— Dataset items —
>>>>>

(** ** [process_gist] *)


Lemma gist_rows_app (trows : list Bs4.node) (pairs lines : list (string * string))
    (last_line : pyval) :
  map ChapterGithubGistFactory.gist_row trows = map Ok pairs →
  ChapterGithubGistFactory.gist_rows trows lines last_line
  = Ok (lines ++ pairs,
        match last pairs with
        | Some (number, _) => PyStr number
        | None => last_line
        end).
Proof.
  revert pairs lines last_line.
  induction trows as [|trow trows IH]; intros pairs lines last_line Hmap.
  - destruct pairs; [|discriminate Hmap]. simpl. now rewrite app_nil_r.
  - destruct pairs as [|[number code] pairs]; [discriminate Hmap|].
    simpl in Hmap. inversion Hmap as [[Hrow Hrest]].
    simpl. rewrite Hrow. simpl. rewrite (IH pairs _ _ Hrest).
    rewrite <- app_assoc. simpl.
    destruct pairs as [|pr pairs']; [reflexivity|].
    change (last ((number, code) :: pr :: pairs')) with (last (pr :: pairs')).
    destruct (last (pr :: pairs')) as [[n c]|] eqn:Hlast; [reflexivity|].
    apply last_None in Hlast. discriminate Hlast.
Qed.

<<<<<

— Problem statement —
Check all the records above and select each line where the string "lines" is found.

— Output —
Lemma gist_rows_app (trows : list Bs4.node) (pairs lines : list (string * string))
  ChapterGithubGistFactory.gist_rows trows lines last_line
  = Ok (lines ++ pairs,
  revert pairs lines last_line.
  induction trows as [|trow trows IH]; intros pairs lines last_line Hmap.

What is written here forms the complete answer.